The defendant denying any possibility of deception argued that 'DISH' is publici juris and no one can claim exclusive right to it. They said Section 17 of the Trade Marks Act, 1999, says that ‘registration of a trade mark confers rights in the mark as a whole and not in part or fragments of the mark’. The plaintiff chose to name its brand product with a generic word ‘DISH’ which would not prevent any person entering the market the right to use the said term to identify the product in question. If the plaintiff had not desired so, they ought to have branded its product with a unique name.
The Court denying the defences under Section 30 of the Trade Marks Act to be available to the defendant, said that when the defendant and other brands too are able to provide the said service without using the word ‘DISH’ from 2004-2014, then it is not open to the defendant to say that the use of the word 'DISH' by them is indicative of the kind or characteristic of services being rendered.
The defendant’s claim of publici juris was also rejected by the court and it noted that ‘Dish' is not generic to DTH service and/or common to the trade of DTH service, for it to be said that adoption thereof by plaintiff would prevent others providing the same service from using the same, for the reason of it being essential for them for describing their service.
In United Biotech Pvt. Ltd., and Laxmikant V. Patel, the test applied was of use by the defendant of a prominent part of the plaintiff's registered trademark. The court relying upon the ratio laid down in this judgment held that the mark used by the respondent does make a prima facie case of infringement.
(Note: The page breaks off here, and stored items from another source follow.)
Lemma start_step_life s created t outcome evs :
  start_enter (timer s) created = (t, outcome, evs) -> life_inv s ->
  life_inv (s <| timer := t |> <| fd_log := fd_log s ++ evs |>
              <| phase := match outcome with StartThread => Launched | _ => phase s end |>).
Proof.
  intros Hst Hinv. apply start_enter_spec in Hst.
  destruct Hst as [(-> & -> & Ho)|(Hs & Hcase)].
  { rewrite app_nil_r. apply (life_inv_same s); try done. by destruct outcome. }
  destruct (constructed_no_thread s Hinv (or_intror Hs)) as (Hp & Hk & Hl).
  destruct Hcase as [(-> & -> & ->)|(Ho & t1 & Hcl & ->)].
  - destruct Hinv. rewrite Hp, Hs, Hk in *. rewrite app_nil_r.
    split; simpl in *; rewrite ?Hk, ?Hl; simpl; try (by intuition congruence); try lia.
  - destruct (closeFds_spec _ _ _ _ Hcl (li_fds _ Hinv)) as (Hca & Hb & ->).
    assert (match outcome with StartThread => Launched | _ => phase s end = NoThread) as ->
      by (by destruct outcome).
    destruct Hinv. rewrite Hp, Hs, Hk in *.
    split; simpl in *; rewrite ?Hk, ?Hl; simpl; try (by intuition congruence); try lia.
Qed.

Lemma stop_step_life s t outcome :
  stop_enter (timer s) = (t, outcome) -> outcome <> StopReturn -> life_inv s ->
  life_inv (s <| timer := t |>
    <| callers := match outcome with StopNotify => NeedNotify | _ => StopProcess end :: callers s |>
    <| occurrences := occurrences s ++ (timer_step (scheduler_ (timer s)) OpRequestStop).2 |>).
Proof.
  intros Hst Ho Hinv. apply stop_enter_spec in Hst as [[_ ?]|(_ & -> & Hcase)]; [done|].
  pose proof (requestStop_config (scheduler_ (timer s))) as Hcfg.
  destruct Hcase as [[Hs ->]|[Hs ->]].
  - destruct (constructed_no_thread s Hinv (or_intror Hs)) as (Hp & Hk & Hl).
    destruct Hinv. rewrite Hp, Hs, Hk in *.
    split; simpl in *; rewrite ?Hk, ?Hl, ?Hp; simpl; try (by intuition congruence); try lia.
  - destruct Hinv. split; simpl in *; try assumption; try (by destruct Hs; intuition congruence).
    + destruct (phase s); simpl in *; destruct Hs; intuition congruence.
    + intros Hp _. destruct Hs, (phase s); simpl in *; intuition congruence.
    + intros Hr. apply li_released0. destruct Hs, (phase s); simpl in *; intuition congruence.
Qed.

Lemma close_step_life s l k t closed :
  callers s = l ++ StopClose :: k -> closeFds (timer s) = (t, closed) -> life_inv s ->
  life_inv (s <| timer := t |> <| callers := l ++ StopFinish :: k |> <| fd_log := fd_log s ++ closed |>).
Proof.
  intros Hc Hcl Hinv. destruct (closeFds_spec _ _ _ _ Hcl (li_fds _ Hinv)) as (Hca & Hb & ->).
  destruct Hinv. rewrite Hc in *. rewrite !callers_in_app in *. simpl in *.
  destruct li_stopper0 as (Hk & Hp & Hs); [lia|].
  split; simpl; rewrite ?callers_in_app, ?Hp, ?Hs in *; simpl in *; try (by intuition congruence); lia.
Qed.

Lemma finish_step_life s l k :
  callers s = l ++ StopFinish :: k -> life_inv s ->
  life_inv (s <| timer := stop_finish (timer s) |> <| callers := l ++ k |>).
Proof.
  intros Hc []. rewrite Hc in *. rewrite !callers_in_app in *. simpl in *.
  destruct li_stopper0 as (Hk & Hp & Hs); [lia|].
  assert (fds_closed_all (timer s)) as Hcl by (apply li_last0; lia).
  split; simpl; rewrite ?callers_in_app, ?Hp, ?Hs in *; simpl in *; try (by intuition congruence); lia.
Qed.

Lemma join_step_life s t outcome :
  join_enter (timer s) false = (t, outcome) -> life_inv s ->
  life_inv (s <| timer := t |>
              <| callers := match outcome with JoinThread => Joining :: callers s
                            | _ => callers s end |>).
Proof.
  intros Hj Hinv. apply join_enter_spec in Hj as [(-> & Ho & _)|(-> & Hw & Hj & ->)].
  { apply (life_inv_same s); try done. by destruct outcome. }
  destruct Hinv. rewrite Hw, Hj in *. split; simpl; rewrite ?li_joiner0; try assumption; try done.
  by right.
Qed.

Lemma joined_step_life s l k :
  callers s = l ++ Joining :: k -> phase s = Exited -> life_inv s ->
  life_inv (s <| timer := join_finish (timer s) |> <| callers := l ++ k |>).
Proof.
  intros Hc Hp []. rewrite Hc, Hp in *. rewrite !callers_in_app in *. simpl in *.
  split; simpl; rewrite ?callers_in_app, ?Hp in *; simpl in *; try assumption; try (by life_done).
  destruct (join_in_progress_ (timer s)); lia.
Qed.

Lemma caller_step_life s s' : caller_step s s' -> life_inv s -> life_inv s'.
Proof.
  intros Hc Hinv. destruct Hc.
  - by eapply init_step_life.
  - by eapply start_step_life.
  - apply stop_enter_spec in H as [[-> _]|[? _]]; [|done]. by apply (life_inv_same s).
  - by apply stop_step_life.
  - apply life_core_callers; [done|done|count_callers..].
  - apply life_callers; [done|count_callers..].
  - by apply close_step_life.
  - by apply finish_step_life.
  - apply life_callers; [done|count_callers..].
  - apply life_core_callers; [done|done|case_match; count_callers..].
  - apply life_callers; [done|count_callers..].
  - apply life_core_callers; [done|done|case_match; count_callers..].
  - assert (life_inv (after_write s writes woken)) as Hinv'
      by (unfold after_write; case_match; by apply (life_inv_same s)).
    assert (callers (after_write s writes woken) = callers s) as Hcs
      by (unfold after_write; by case_match).
    apply life_callers; [done|rewrite Hcs; count_callers..].
  - by apply join_step_life.
  - by apply joined_step_life.
Qed.

Lemma initial_life : life_inv initial.
Proof.
  split; simpl; try done; try lia; [by left|by intros []|]. apply fds_balanced_nil.
Qed.

Lemma reachable_ind_inv (P : System -> Prop) :
  P initial -> (forall s s', reachable s -> P s -> step s s' -> P s') ->
  forall s, reachable s -> P s.
Proof.
  intros H0 Hs s Hr. apply (rtc_ind_r (R := step) P initial); [done| |done].
  intros y z Hy Hyz IH. by eapply Hs.
Qed.

Lemma reachable_life s : reachable s -> life_inv s.
Proof.
  apply reachable_ind_inv; [apply initial_life|]. intros s1 s2 _ H [Hw|Hc].
  - by eapply worker_step_life.
  - by eapply caller_step_life.
Qed.

(** ** Wake-ups *)

Lemma process_loop_spec cs core p :
  let core' := (process_loop core cs p).1 in
  (cs = commands_ core -> commands_ core' = [])
  /\ stop_requested_ core' = stop_requested_ core
  /\ (Stop ∈ cs \/ stopped_ core = true -> stopped_ core' = true).
Proof.
  revert core p. induction cs as [|c cs IH]; intros core p; simpl.
  { split_and!; [done|done|]. by intros [?%not_elem_of_nil|?]. }
  specialize (IH ((process_command core c) <| commands_ := cs |>) (p ⊕ 1)). simpl in IH.
  destruct IH as (H1 & H2 & H3). split_and!.
  - intros _. by apply H1.
  - rewrite H2. destruct c; simpl; [by case_match|done].
  - intros Hs. apply H3. destruct Hs as [[Hc|Hc]%elem_of_cons|Hs].
    + subst c. by right.
    + by left.
    + right. destruct c; simpl; [by case_match|done].
Qed.

Lemma cleanup_fields core :
  commands_ (cleanupStaleLocked core) = commands_ core
  /\ stop_requested_ (cleanupStaleLocked core) = stop_requested_ core
  /\ stopped_ (cleanupStaleLocked core) = stopped_ core.
Proof. unfold cleanupStaleLocked. by destruct (cleanup_loop _ _). Qed.

Lemma processCommands_spec core :
  let '(core', r) := processCommands core in
  stop_requested_ core' = stop_requested_ core
  /\ (status r = TimerStatus.Ok -> commands_ core' = [])
  /\ (is_Some (config_ core) -> status r = TimerStatus.Ok)
  /\ (is_Some (config_ core) -> Stop ∈ commands_ core \/ stopped_ core = true ->
      stopped_ core' = true)
  /\ (status r <> TimerStatus.Ok -> core' = core).
Proof.
  unfold processCommands. destruct (config_ core) as [c|] eqn:E.
  2: { simpl. split_and!; try done; intros [? ?]; done. }
  pose proof (process_loop_spec (commands_ core) core 0) as (H1 & H2 & H3).
  destruct (process_loop _ _ _) as [core' p]. simpl in *.
  destruct (cleanup_fields core') as (C1 & C2 & C3). rewrite C1, C2, C3.
  split_and!; try done; auto.
Qed.

Lemma dispatch_fields core now :
  let core' := (timer_step core (OpDispatch now)).1 in
  commands_ core' = commands_ core /\ stop_requested_ core' = stop_requested_ core
  /\ stopped_ core' = stopped_ core.
Proof.
  simpl. rewrite dispatch_section_cases. destruct (stop_requested_ core) eqn:Es; [done|]. cbn zeta.
  destruct (cleanup_fields core) as (C1 & C2 & C3).
  destruct (heap_ (cleanupStaleLocked core)); [|case_if]; simpl; rewrite ?C1, ?C2, ?C3; done.
Qed.

Lemma schedule_fields core dl snk expired ev :
  let '(core', (status, id)) := scheduleAt core dl snk expired ev in
  stop_requested_ core' = stop_requested_ core /\ stopped_ core' = stopped_ core
  /\ (status <> TimerStatus.Ok -> core' = core)
  /\ (Stop ∈ commands_ core -> Stop ∈ commands_ core').
Proof.
  unfold scheduleAt. destruct (config_ core); [|done]. repeat (case_if; [done|]).
  destruct (reservations_ core !! _); [done|]. simpl. split_and!; try done.
  intros. apply elem_of_app. by left.
Qed.

Lemma cancel_fields core id :
  let '(core', status) := cancel core id in
  commands_ core' = commands_ core /\ stop_requested_ core' = stop_requested_ core
  /\ stopped_ core' = stopped_ core.
Proof.
  unfold cancel. destruct (config_ core); [|done]. case_if; [done|].
  destruct (reservations_ core !! _); [|done]. by case_if.
Qed.

Lemma requestStop_fields core :
  let '(core', _) := requestStop core in
  (is_Some (config_ core) -> stop_requested_ core' = true) /\ stopped_ core' = stopped_ core
  /\ (stop_requested_ core' = true -> (stop_requested_ core = true /\ core' = core) \/ Stop ∈ commands_ core')
  /\ (Stop ∈ commands_ core -> Stop ∈ commands_ core').
Proof.
  unfold requestStop. destruct (config_ core) as [c|]; [|split_and!; auto; by intros [? ?]].
  destruct (stop_requested_ core) eqn:E; [split_and!; auto|]. simpl.
  split_and!; try done.
  - intros _. right. apply elem_of_app. right. by apply list_elem_of_singleton.
  - intros. apply elem_of_app. by left.
Qed.

(** A requested stop waits in the command queue until it is processed. *)
Definition stop_pending (core : TimerCore) : Prop :=
  stop_requested_ core = true -> Stop ∈ commands_ core \/ stopped_ core = true.

Lemma timer_step_stop_pending core op :
  stop_pending core -> (config_ core = None -> stop_requested_ core = false) ->
  stop_pending (timer_step core op).1.
Proof.
  unfold stop_pending. intros Hp Hn. destruct op; simpl.
  - unfold init. repeat case_match; simpl; auto; done.
  - pose proof (schedule_fields core dl snk expired ev) as H.
    destruct (scheduleAt _ _ _ _ _) as [core' [[] id]]; simpl; destruct H as (E1 & E2 & _ & E4);
      rewrite E1, E2; intros Hs; destruct (Hp Hs); auto.
  - pose proof (cancel_fields core id) as H.
    destruct (cancel core id) as [core' []]; simpl; destruct H as (E1 & E2 & E3);
      rewrite E1, E2, E3; auto.
  - pose proof (requestStop_fields core) as H.
    destruct (requestStop core) as [core' []]; simpl; destruct H as (_ & E2 & E3 & E4);
      intros Hs; destruct (E3 Hs) as [[Hs' ->]|?]; auto.
  - pose proof (processCommands_spec core) as H. destruct (processCommands core) as [core' r]. simpl.
    destruct H as (E1 & _ & _ & E4 & _). rewrite E1. intros Hs. right. apply E4; [|auto].
    destruct (config_ core); [done|]. rewrite Hn in Hs; done.
  - pose proof (dispatch_fields core now) as H. simpl in H. destruct H as (E1 & E2 & E3).
    by rewrite E1, E2, E3.
  - destruct (cleanup_fields core) as (E1 & E2 & E3). by rewrite E1, E2, E3.
Qed.

Lemma timer_run_stop_pending ops : stop_pending (timer_run fresh_core ops).1.
Proof.
  assert (forall core log, core_inv core log -> stop_pending core ->
    stop_pending (timer_run core ops).1) as H.
  2: { apply (H _ _ fresh_core_inv). by intros ?. }
  induction ops as [|op ops IH]; intros core log Hinv Hp; [done|]. simpl.
  pose proof (timer_step_inv core log op Hinv) as Hs.
  pose proof (timer_step_stop_pending core op Hp
    (fun E => proj2 (proj2 (proj2 (proj2 (proj2 (ci_config _ _ Hinv E))))))) as Hp'.
  destruct (timer_step core op) as [core1 evs]. specialize (IH core1 _ Hs Hp').
  by destruct (timer_run core1 ops).
Qed.

(** The phases of the loop in which a new command is seen only after a wake-up. *)
Definition needs_wake (ph : WorkerPhase) : bool :=
  match ph with
  | Dispatching false _ | Reporting false | Arming _ | Waiting => true
  | _ => false
  end.

(** The worker will be woken, or a caller is about to write, or a write failed. *)
Definition wake_assured (s : System) : Prop :=
  0 < counter s \/ (0 < callers_in is_notifier (callers s))%nat \/ wake_lost s = true.

Definition wake_inv (s : System) : Prop :=
  0 <= counter s
  /\ (needs_wake (phase s) = true -> commands_ (scheduler_ (timer s)) <> [] -> wake_assured s).

Lemma wake_core_op s op ph :
  wake_inv s -> (needs_wake ph = true -> needs_wake (phase s) = true) ->
  commands_ (timer_step (scheduler_ (timer s)) op).1 = commands_ (scheduler_ (timer s)) ->
  wake_inv ((core_op s op) <| phase := ph |>).
Proof.
  intros [H0 H] Hph Hc. unfold core_op. destruct (timer_step _ _) as [core evs]. simpl in *.
  split; [done|]. simpl. intros Hn. rewrite Hc. by apply H, Hph.
Qed.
While granting the injunction, the court criticized the delay in any action taken by the defendant even after repeated complaints by the plaintiff. The court disconcertedly remarked that the defendant, despite being a public sector enterprise, indulged in using another's trademark when such indulgence was not expected of a public sector enterprise according to the proclaimed litigation policy of the Government.